If you're thinking of storing results from non-vectorizable loops in
arrays where the following work can be done vector fashion, that may pay
off. Sometimes, compilers can do this automatically. The
non-vectorizable part likely becomes the main bottleneck. Amdahl's law
evidently tells you that 50% partial vectorization gives you less than
2x vector speedup, regardless of increasing simd vector width.
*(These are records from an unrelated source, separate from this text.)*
(* ===== verification/Pmm.v ===== *)
(** * Zones, sections and page reference counts

    [include/rendezvos/mm/pmm.h]: the frames of a zone grouped in sections, the
    cursor that walks them in zone order, the per-frame counts kept under the
    zone lock, and [pmm_change_pages_ref] with its rollback.  A section's
    [Page] array is the list of its [ref_count]s. *)
From S2P Require Import Prelude Mm.

Record MemSection := mk_sec { sec_lower : Z; sec_upper : Z; sec_pages : list Z }.
Definition page_count (s : MemSection) : Z := Z.of_nat (length (sec_pages s)).

(** [secs]: the [section_list] in order; [zlock]: the zone's pmm lock *)
Record MemZone := mk_zone { zone_lower : Z; zone_upper : Z; secs : list MemSection; zlock : bool }.

Definition set_secs (l : list MemSection) (z : MemZone) : MemZone :=
  mk_zone (zone_lower z) (zone_upper z) l (zlock z).
Definition pmm_lock (z : MemZone) : MemZone := mk_zone (zone_lower z) (zone_upper z) (secs z) true.
Definition pmm_unlock (z : MemZone) : MemZone := mk_zone (zone_lower z) (zone_upper z) (secs z) false.

(** ** Counts of one frame *)

Definition phy_Page_ref_claim (page : option Z) : bool * option Z :=
  match page with
  | Some r => if negb (r =? 0) then (false, page) else (true, Some 1)
  | None => (false, None)
  end.
Definition phy_Page_ref_get (page : option Z) : bool * option Z :=
  match page with
  | Some r => if r <=? 0 then (false, page) else (true, Some (i64 (r + 1)))
  | None => (false, None)
  end.
Definition phy_Page_ref_put (page : option Z) : option Z :=
  match page with Some r => Some (i64 (r - 1)) | None => None end.
Definition phy_Page_refed (page : option Z) : bool :=
  match page with Some r => 0 <? r | None => false end.

(** ** Membership *)

Definition ppn_in_Sec (sec : MemSection) (ppn : Z) : bool :=
  if invalid_ppn ppn then false else (sec_lower sec <=? PADDR ppn) && (PADDR ppn <? sec_upper sec).
Definition ppn_in_Zone (zone : MemZone) (ppn : Z) : bool :=
  if invalid_ppn ppn then false else (zone_lower zone <=? PADDR ppn) && (PADDR ppn <? zone_upper zone).
Definition Sec_phy_Page (sec : option MemSection) (index : Z) : option Z :=
  match sec with
  | Some s => if index <? page_count s then sec_pages s !! Z.to_nat index else None
  | None => None
  end.

(** ** Cursor *)

(** [cur_sec]: position of the section in the section list, [None] for NULL *)
Record ZonePageCursor := mk_cur { cur_sec : option nat; sec_index : Z; sec_base_index : Z }.

Definition zone_page_cursor_page (z : MemZone) (cur : ZonePageCursor) : option Z :=
  match cur_sec cur with
  | Some k =>
    match secs z !! k with
    | Some s => if page_count s <=? sec_index cur then None else sec_pages s !! Z.to_nat (sec_index cur)
    | None => None
    end
  | None => None
  end.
Intel Fortran also has better capability than most for automatically
fusing loops so as to reduce memory traffic. This has been recognized
from the beginning as a necessity to make multiple array assignments
competitive with vectorizable loops using scalar variables. With the
increasing importance of combined threading and simd parallelism, it is
becoming more important again to combine as much work as possible in one
loop. Speeding up memory has always been one of the more expensive
components of increasing performance.
Intel(r) Xeon Phi(tm) runs out of stack space quickly, due in part to
the need for so many threads (typically 180 threads per MPI rank), so
maintaining register locality (within the 32 named 512-bit simd
registers per logical processor) is quite important.